Lemma addOdds_covered env chips i s s' :
  covered env chips s -> addCrapsOdds env chips i s = Some s' -> covered env chips s'.
Proof.
  intros H. unfold addCrapsOdds.
  assert (G : match oddsCandidates (cu_bets s) with
              | [] => Some (say "NO BET FOR ODDS" s)
              | [c] => executeAddOdds env chips c s
              | candidates => Some (say "SELECT BET FOR ODDS (1-9)" (with_candidates (Some candidates) s))
              end = Some s' -> covered env chips s').
  { destruct (oddsCandidates _) as [|c [|c' cs]]; [intros [= <-]; auto| |intros [= <-]; auto].
    by apply odds_covered. }
  destruct i as [i|]; [|done]. destruct (cu_oddsCandidates s) as [cs|]; [|done].
  destruct (_ || _); [by intros [= <-]|]. destruct (cs !! _) as [c|]; [|done]. cbn. apply odds_covered. auto.
Qed.

Lemma craps_op_covered env chips s o s' :
  covered env chips s -> craps_op env chips s o = Some s' -> covered env chips s'.
Proof.
  intros H. destruct o as [type target|type num| | |i]; cbn.
  - intros [= <-]. by apply place_covered.
  - intros [= <-]. unfold placeCrapsNumberBet. destruct (negb _); [auto|]. by apply place_covered.
  - intros [= <-]. by apply undo_covered.
  - intros [= <-]. by apply rebet_covered.
  - by apply addOdds_covered.
Qed.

- **Task requirements**
All lines above from the one containing "covered env chips s -> addCrapsOdds" to the one containing "end = Some s'" must be repeated exactly, both lines included, and no others.

- **Your response**
  covered env chips s -> addCrapsOdds env chips i s = Some s' -> covered env chips s'.
Proof.
  intros H. unfold addCrapsOdds.
  assert (G : match oddsCandidates (cu_bets s) with
              | [] => Some (say "NO BET FOR ODDS" s)
              | [c] => executeAddOdds env chips c s
              | candidates => Some (say "SELECT BET FOR ODDS (1-9)" (with_candidates (Some candidates) s))
              end = Some s' -> covered env chips s').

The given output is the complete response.